Um segundo salto negativo, por outro lado, apresentaria aos cientistas um conjunto inteiramente novo de desafios. “Nunca houve um salto negativo segundo antes e a preocupação é que o software que teria que lidar com isso nunca foi testado operacionalmente antes”, acrescenta Whibberley.

“A principal espinha dorsal da internet é que o tempo é contínuo”, diz Levine. As coisas desmoronam quando não há um fluxo constante e contínuo de informações. Repetir ou pular um segundo confunde o sistema e pode causar lacunas no que deveria ser um fluxo contínuo de dados. Os segundos bissextos também representam um problema para o setor financeiro, onde cada transação deve ter seu próprio carimbo de hora exclusivo – um problema que pode surgir se esse segundo 23:59:59 se repetir.

Algumas empresas, como o Google, têm buscado soluções próprias para saltar segundos. Em um segundo dia bissexto, em vez de parar o relógio para permitir que a Terra acompanhe o tempo atômico, o Google estende cada segundo em uma fração de segundo. “Essa é uma maneira de fazer isso”, diz Levine, “mas isso não está de acordo com o padrão internacional de como o tempo é definido”.

O tempo como ferramenta

No grande esquema das coisas, no entanto, estamos falando apenas de uma fração de segundo a cada dois anos. Você provavelmente já viveu uma série de segundos bissextos sem nem perceber. E, se considerarmos o tempo como uma ferramenta para medir as coisas que vemos no mundo ao nosso redor, como a transição de um dia para o outro, há um argumento a ser feito para seguir o tempo determinado pelo movimento da Terra e não pelos elétrons em um relógio atômico – não importa quão precisos eles possam ser.
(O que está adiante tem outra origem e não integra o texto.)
Lemma cancelled_scraper_stays_cancelled_witness :
  all_tweets
    (load_and_parse_tweets Sample.hash 3 (Sample.pass [] [1%nat] :: Sample.feed)
       (self (load_and_parse_tweets Sample.hash 3
                [Sample.pass [] [0%nat]; Sample.interrupted] init).1)).1
  = [].
Proof.
  apply (cancelled_scraper_stays_cancelled Sample.hash 3
           [Sample.pass [] [0%nat]; Sample.interrupted] init
           (load_and_parse_tweets Sample.hash 3
              [Sample.pass [] [0%nat]; Sample.interrupted] init).1).
  reflexivity.
Defined.

Lemma records_come_from_new_nodes_witness :
  exists (it : iteration) (b a : list node) (tw : node),
    it ∈ Sample.feed /\ before it = Ok b /\ after it = Ok a
    /\ tw ∈ a /\ (tw ∉ b)
    /\ id <$> parse_tweet Sample.hash 3 (dom it tw) = Some "b".
Proof.
  destruct (records_come_from_new_nodes Sample.hash 3 Sample.feed init
              {| id := "b"; post_type := Quote; text := Text "hello";
                 date := Some (Text "2024-01-01T00:00:00.000Z");
                 interactions :=
                   {| Reply := 1; Repost := 2; Like := 0; Views := 0 |} |})
    as (it & b & a & tw & H1 & H2 & H3 & H4 & H5 & H6).
  - apply (list_elem_of_lookup_2 _ 1%nat). reflexivity.
  - exists it, b, a, tw. rewrite H6. done.
Defined.

Lemma new_nodes_are_accounted_for_witness :
  "a" ∈ processed_tweets
          (self (iterate Sample.hash 3 (Sample.pass [] [0%nat; 1%nat])
                   Sample.start).1).
Proof.
  apply (new_nodes_are_accounted_for Sample.hash 3
           (Sample.pass [] [0%nat; 1%nat]) Sample.start [] [0%nat; 1%nat] 0%nat
           {| id := "a"; post_type := Quote; text := Text "hello";
              date := Some (Text "2024-01-01T00:00:00.000Z");
              interactions :=
                {| Reply := 1; Repost := 2; Like := 0; Views := 0 |} |});
    try reflexivity.
  - left.
  - apply not_elem_of_nil.
Defined.

(** ** The counts of the profile *)

Section Counts.

Import PyStr.

#[local] Arguments String.append !s1 s2 : simpl nomatch.

Ltac by_char' c :=
  destruct c as [[] [] [] [] [] [] [] []]; vm_compute; try reflexivity;
  try discriminate; intuition congruence.

Lemma space_not_count_char (c : ascii) : is_space c = true -> is_count_char c = false.
Proof. by_char' c. Qed.

Lemma p_not_count_char (c : ascii) :
  Ascii.eqb (lower_char c) "p" = true -> is_count_char c = false /\ is_space c = false.
Proof. by_char' c. Qed.

Lemma KMB_not_p (k : ascii) :
  is_KMB k = true ->
  is_count_char k = false /\ is_space k = false /\ Ascii.eqb (lower_char k) "p" = false.
Proof. by_char' k. Qed.

Lemma num_char_is_count_char (c : ascii) : is_num_char c = true -> is_count_char c = true.
Proof. by_char' c. Qed.

Lemma search_posts_here (s g : string) :
  match_posts_here s = Some g -> search_posts s = Some g.
Proof. intros H. destruct s; cbn [search_posts]; now rewrite H. Qed.

Lemma match_posts_here_not_count (c : ascii) (s : string) :
  is_count_char c = false -> match_posts_here (String c s) = None.
Proof. intros H. unfold match_posts_here. simpl. now rewrite H. Qed.

Lemma search_posts_skip (pre s : string) :
  forallb (fun c => negb (is_count_char c)) pre = true ->
  search_posts (pre +:+ s) = search_posts s.
Proof.
  induction pre as [|c pre IH]; [reflexivity|]. simpl.
  intros [Hc Hp]%andb_true_iff. apply negb_true_iff in Hc.
  rewrite (match_posts_here_not_count c _ Hc). now apply IH.
Qed.

Lemma search_posts_none (s : string) :
  forallb (fun c => negb (is_count_char c)) s = true -> search_posts s = None.
Proof.
  intros H. rewrite <- (append_nil_r s). now rewrite search_posts_skip.
Qed.

Lemma prefix_ignorecase_head (c : ascii) (s : string) :
  prefix_ignorecase "posts" (String c s) = true -> Ascii.eqb (lower_char c) "p" = true.
Proof. simpl. now intros [H _]%andb_true_iff. Qed.

Lemma search_posts_count (pre g ws tail : string) :
  forallb (fun c => negb (is_count_char c)) pre = true ->
  forallb is_count_char g = true -> is_empty g = false ->
  forallb is_space ws = true ->
  prefix_ignorecase "posts" tail = true ->
  search_posts (pre +:+ g +:+ ws +:+ tail) = Some g.
Proof.
  intros Hpre Hg Hne Hws Ht. rewrite (search_posts_skip _ _ Hpre).
  apply search_posts_here. unfold match_posts_here.
  destruct tail as [|p tail]; [discriminate|].
  destruct (p_not_count_char p (prefix_ignorecase_head _ _ Ht)) as [Hp1 Hp2].
  rewrite (span_app is_count_char g (ws +:+ String p tail) Hg).
  2:{ destruct ws as [|c ws]; simpl; [now rewrite Hp1|].
      simpl in Hws. apply andb_true_iff in Hws as [Hc _].
      now rewrite (space_not_count_char c Hc). }
  rewrite Hne.
  rewrite (span_app is_space ws (String p tail) Hws) by (simpl; now rewrite Hp2).
  now rewrite Ht.
Qed.

Lemma search_posts_blocked (g : string) (k : ascii) (tail : string) :
  forallb is_count_char g = true ->
  is_count_char k = false -> is_space k = false ->
  Ascii.eqb (lower_char k) "p" = false ->
  forallb (fun c => negb (is_count_char c)) tail = true ->
  search_posts (g +:+ String k tail) = None.
Proof.
  intros Hg Hk1 Hk2 Hk3 Ht. induction g as [|c g IH].
  - apply search_posts_none. simpl. now rewrite Hk1.
  - pose proof Hg as Hg'. simpl in Hg'. apply andb_true_iff in Hg' as [Hc Hg'].
    change (String c g +:+ String k tail) with (String c (g +:+ String k tail)).
    cbn [search_posts].
    assert (match_posts_here (String c (g +:+ String k tail)) = None) as ->.
    { unfold match_posts_here.
      change (String c (g +:+ String k tail)) with (String c g +:+ String k tail).
      rewrite (span_app is_count_char (String c g) (String k tail) Hg)
        by (simpl; now rewrite Hk1).
      simpl. now rewrite Hk2, Hk3. }
    now apply IH.
Qed.

Lemma followers_step_nonneg (d : counts_dom) (data data' : counts) :
  0 <= followers data /\ 0 <= tweet_count data ->
  followers_step d data = Ok data' ->
  0 <= followers data' /\ 0 <= tweet_count data'.
Proof.
  unfold followers_step. intros [? ?].
  destruct (wait_for_element _); [|now intros [= <-]].
  destruct (handle_suffix _) as [v|] eqn:E; simpl; [|discriminate].
  intros [= <-]. simpl. split; [exact (handle_suffix_nonneg _ _ E) | done].
Qed.

Lemma tweets_step_nonneg (d : counts_dom) (data data' : counts) :
  0 <= followers data /\ 0 <= tweet_count data ->
  tweets_step d data = Ok data' ->
  0 <= followers data' /\ 0 <= tweet_count data'.
Proof.
  unfold tweets_step. intros [? ?].
  destruct (wait_for_element _); [|now intros [= <-]].
  destruct (search_posts _) as [g|]; [|now intros [= <-]].
  destruct (handle_suffix _) as [v|] eqn:E; simpl; [|discriminate].
  intros [= <-]. simpl. split; [done | exact (handle_suffix_nonneg _ _ E)].
Qed.

Lemma counts_nonneg (d : counts_dom) :
  0 <= followers (parse_followers_and_tweets d)
  /\ 0 <= tweet_count (parse_followers_and_tweets d).
Proof.
  unfold parse_followers_and_tweets.
  assert (0 <= followers {| followers := 0; tweet_count := 0 |}
          /\ 0 <= tweet_count {| followers := 0; tweet_count := 0 |}) as H0
    by (simpl; lia).
  destruct (followers_step d _) as [data1|] eqn:E1; [|exact H0].
  pose proof (followers_step_nonneg _ _ _ H0 E1) as H1.
  destruct (tweets_step d data1) as [data2|] eqn:E2; [|exact H1].
  exact (tweets_step_nonneg _ _ _ H1 E2).
Qed.

(** X14: the two counts returned by [parse_followers_and_tweets] are never
    negative, whatever the page shows and whichever call fails. *)
Theorem profile_counts_never_negative (d : counts_dom) :
  0 <= followers (parse_followers_and_tweets d)
  /\ 0 <= tweet_count (parse_followers_and_tweets d).
Proof. apply counts_nonneg. Qed.

(** X15: when the text found for the posts holds, after characters that
    are no digit, dot or comma, a run of digits, dots and commas followed
    by optional whitespace and the word "posts" in any case, and the
    followers were read without an exception, the number of posts is
    what [handle_suffix] makes of that run, and 0 when it raises. *)
Theorem posts_count_is_read (d : counts_dom) (data1 : counts)
    (pre g ws tail : string) :
  followers_step d {| followers := 0; tweet_count := 0 |} = Ok data1 ->
  tweets_wait d = Ok tt ->
  safe_get_text (tweets_text d) "0" = pre +:+ g +:+ ws +:+ tail ->
  forallb (fun c => negb (is_count_char c)) pre = true ->
  forallb is_count_char g = true -> is_empty g = false ->
  forallb is_space ws = true ->
  prefix_ignorecase "posts" tail = true ->
  tweet_count (parse_followers_and_tweets d)
  = match handle_suffix g with Ok v => v | Raise _ => 0 end
  /\ followers (parse_followers_and_tweets d) = followers data1.
Proof.
  intros Hf Hw Htext Hpre Hg Hne Hws Ht.
  unfold parse_followers_and_tweets. rewrite Hf.
  assert (tweet_count data1 = 0) as H0.
  { revert Hf. unfold followers_step. destruct (wait_for_element _); [|now intros [= <-]].
    destruct (handle_suffix _); simpl; [|discriminate]. now intros [= <-]. }
  unfold tweets_step. rewrite Hw, Htext. simpl.
  rewrite (search_posts_count _ _ _ _ Hpre Hg Hne Hws Ht).
  destruct (handle_suffix g); simpl; auto.
Qed.
(** [copy()] keeps the invariant of [shape] and leaves the source as it
    was. *)
Lemma Genome_copy_shape this s :
  valid (heap s) this ->
  exists g s',
    Genome_copy rand this s = Ok (g, s') /\
    heap s `prefix_of` heap s' /\
    length (chromosomes g) = length (chromosomes this) /\
    shape_ok (heap s') g.
Proof.
  intros Hv.
  destruct (copy_all_Ok (chromosomes this) s Hv)
    as (cs' & s' & Hcopy & Hpre & Hall).
  destruct (lengths_all_Ok (chromosomes this) s') as (sh & Hlens & Hsh).
  { eapply Forall_impl; [exact Hv|].
    intros x [gx Hx]. exists gx.
    exact (prefix_lookup_Some _ _ _ _ Hx Hpre). }
  exists (MkGenome cs' sh), s'. unfold Genome_copy, Genome_new.
  cbn [forM fmap list_fmap]. unfold bind at 1. unfold bind at 1.
  unfold ret at 1. unfold ret at 1.
  step Hcopy. step Hlens. split; [reflexivity|]. split; [exact Hpre|].
  split; [exact (Forall2_length _ _ _ Hall)|].
  split; cbn [chromosomes shape].
  - rewrite (Forall2_length _ _ _ Hall), (Forall2_length _ _ _ Hsh).
    reflexivity.
  - intros i c' Hc'.
    destruct (Forall2_lookup_l _ _ _ _ _ Hall Hc')
      as (c & Hc & g & Hg' & Hg).
    destruct (Forall2_lookup_r _ _ _ _ _ Hsh Hc)
      as (x & Hx & g2 & Hg2 & ->).
    exists g. split; [exact Hg'|]. rewrite Hx. congruence.
Qed.

End GenomeMethods.

Section GenomeSpawn.

Variable rand : nat -> Q.

(** One pair: the child is the only new object, and it alone has been
    written by the mutation. *)
Lemma spawn_pair_Ok mp ap a b ga gb s :
  heap s !! a = Some ga -> heap s !! b = Some gb ->
  spawn_pair rand mp ap (a, b) s =
  Ok (length (heap s),
      State (heap s ++ [(offspring rand mp ap ga gb (drawn s)).1])
            (offspring rand mp ap ga gb (drawn s)).2).
Proof.
  intros Ha Hb. unfold spawn_pair, offspring. cbn [fst snd].
  step (Chromosome_spawnWith_Ok rand _ _ _ _ _ Ha Hb).
  erewrite Chromosome_mutate_Ok; [|apply lookup_fresh].
  cbn [heap drawn from_option id]. rewrite insert_fresh. reflexivity.
Qed.
Lemma fills_from (selectedCategory : option Category)
    (bars : list CategoryBreakdown.Bar) : forall s,
  NoDup (map CategoryBreakdown.bar_category bars) ->
  (s + length bars <= 9)%nat ->
  let out :=
    map
      (fun '(index, entry) =>
         if match selectedCategory with
            | Some c => Category_eqb (CategoryBreakdown.bar_category entry) c
            | None => false
            end
         then "#ff6b6b"%string
         else nth (index mod length CategoryBreakdown.COLORS)
                CategoryBreakdown.COLORS EmptyString)
      (combine (seq s (length bars)) bars) in
  NoDup out /\
  Forall2 (fun bar fill =>
             fill = "#ff6b6b"%string
             <-> selectedCategory = Some (CategoryBreakdown.bar_category bar))
    bars out /\
  (selectedCategory = None ->
   out = firstn (length bars) (skipn s CategoryBreakdown.COLORS)) /\
  forall col, In col out ->
    (col = "#ff6b6b"%string /\
     exists e, In e bars /\
               selectedCategory = Some (CategoryBreakdown.bar_category e)) \/
    exists i, (s < S i)%nat /\ (i < 9)%nat /\
              col = nth i CategoryBreakdown.COLORS EmptyString.
Proof.
  induction bars as [|a bars IH]; intros s Hnd Hlen; cbv zeta.
  - cbn [length seq combine map firstn].
    split; [constructor|]. split; [constructor|]. split; [reflexivity|].
    intros col [].
  - cbn [length seq combine map] in *.
    inversion Hnd as [|? ? Hnotin Hnd']; subst.
    destruct (IH (S s) Hnd' ltac:(lia)) as (IH1 & IH2 & IH3 & IH4).
    cbv zeta in IH1, IH2, IH3, IH4.
    set (out := map _ (combine (seq (S s) (length bars)) bars)) in *.
    change (length CategoryBreakdown.COLORS) with 9%nat.
    rewrite (Nat.mod_small s 9) by lia.
    assert (Hcase :
              (exists c, selectedCategory = Some c /\
                         CategoryBreakdown.bar_category a = c /\
                         Category_eqb (CategoryBreakdown.bar_category a) c = true) \/
              (selectedCategory <> Some (CategoryBreakdown.bar_category a) /\
               match selectedCategory with
               | Some c => Category_eqb (CategoryBreakdown.bar_category a) c
               | None => false
               end = false)).
    { destruct selectedCategory as [c|]; [|right; split; [discriminate|reflexivity]].
      destruct (Category_eqb (CategoryBreakdown.bar_category a) c) eqn:E.
      - left. exists c. pose proof (proj1 (Category_eqb_eq _ _) E) as E'. auto.
      - right. split; [|reflexivity]. intros H. injection H as ->.
        rewrite (proj2 (Category_eqb_eq _ _) eq_refl) in E. discriminate. }
    destruct Hcase as [(c & Hsel & Hc & Hb) | (Hsel & Hb)].
    + rewrite Hsel in *. rewrite Hb. split; [|split; [|split]].
      * constructor; [|exact IH1]. intros Hin. apply IH4 in Hin.
        destruct Hin as [(_ & e & He & Hcat) | (i & _ & _ & Hcol)].
        -- apply Hnotin. injection Hcat as Hcat. rewrite Hc, Hcat.
           now apply in_map.
        -- symmetry in Hcol. now apply COLORS_not_selected in Hcol.
      * constructor; [|exact IH2]. rewrite Hc. tauto.
      * discriminate.
      * intros col [<-|Hin].
        -- left. split; [reflexivity|]. exists a. rewrite Hc. simpl. auto.
        -- apply IH4 in Hin.
           destruct Hin as [(Hred & e & He & Hcat) | (i & Hi & Hi9 & Hcol)].
           ++ left. split; [exact Hred|]. exists e. simpl. auto.
           ++ right. exists i. repeat split; [lia | exact Hi9 | exact Hcol].
    + rewrite Hb. split; [|split; [|split]].
      * constructor; [|exact IH1]. intros Hin. apply IH4 in Hin.
        destruct Hin as [(Hred & _) | (i & Hi & Hi9 & Hcol)].
        -- now apply COLORS_not_selected in Hred.
        -- apply (proj1 (NoDup_nth CategoryBreakdown.COLORS EmptyString)
                    COLORS_NoDup) in Hcol;
             [lia | simpl; lia | simpl; lia].
      * constructor; [|exact IH2]. split; [|intros H; contradiction].
        intros Hred. now apply COLORS_not_selected in Hred.
      * intros Hnone. rewrite (skipn_nth EmptyString) by (simpl; lia).
        cbn [firstn]. now rewrite IH3.
      * intros col [<-|Hin].
        -- right. exists s. repeat split; lia.
        -- apply IH4 in Hin.
           destruct Hin as [(Hred & e & He & Hcat) | (i & Hi & Hi9 & Hcol)].
           ++ left. split; [exact Hred|]. exists e. simpl. auto.
           ++ right. exists i. repeat split; [lia | exact Hi9 | exact Hcol].
Qed.

(** X25.  The bars of [CategoryBreakdown] never share a fill colour: the
    bar of the selected category, and no other bar, is filled with
    [#ff6b6b], and the rows are too few for the palette [COLORS] of the
    other bars to wrap around.  With no category selected the fills are
    the first colours of the palette, in its order. *)
Theorem fills_spec (selectedCategory : option Category) (data : ConfidenceData) :
  let bars := CategoryBreakdown.chartData data in
  let fills := CategoryBreakdown.fills selectedCategory data in
  NoDup fills /\
  Forall2 (fun bar fill =>
             fill = "#ff6b6b"%string
             <-> selectedCategory = Some (CategoryBreakdown.bar_category bar))
    bars fills /\
  CategoryBreakdown.fills None data
  = firstn (length bars) CategoryBreakdown.COLORS.
Proof.
  cbv zeta.
  assert (Hnd : NoDup (map CategoryBreakdown.bar_category
                         (CategoryBreakdown.chartData data)))
    by (rewrite chartData_categories; apply calculateCategoryStats_NoDup).
  assert (Hlen : (0 + length (CategoryBreakdown.chartData data) <= 9)%nat).
  { pose proof (NoDup_categories_length Hnd) as H.
    rewrite length_map in H. lia. }
  destruct (@fills_from selectedCategory (CategoryBreakdown.chartData data) 0%nat Hnd Hlen) as (H1 & H2 & _ & _).
  destruct (@fills_from None (CategoryBreakdown.chartData data) 0%nat Hnd Hlen) as (_ & _ & H3 & _).
  cbv zeta in H1, H2, H3.
  split; [exact H1|]. split; [exact H2|]. exact (H3 eq_refl).
Qed.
Levine acredita que segundos bissextos não valem o problema que causam: “Minha opinião particular é que a cura é pior que a doença”. Se parássemos de ajustar nossos relógios para contabilizar os segundos bissextos, poderia levar um século para ficar um minuto fora do tempo “verdadeiro” registrado pelos relógios atômicos.

No entanto, ele admite que, embora o tempo seja apenas uma construção, uma tentativa decididamente humana de dar sentido às nossas experiências em um universo grande e estranho, “também é verdade que você tem a ideia de que às 12 horas o Sol está a sobrecarga.” Então, mesmo que você não pense nisso com frequência, você tem uma conexão com o tempo astronômico.” Os segundos bissextos são apenas uma maneira pequena e quase imperceptível de manter esse link vivo.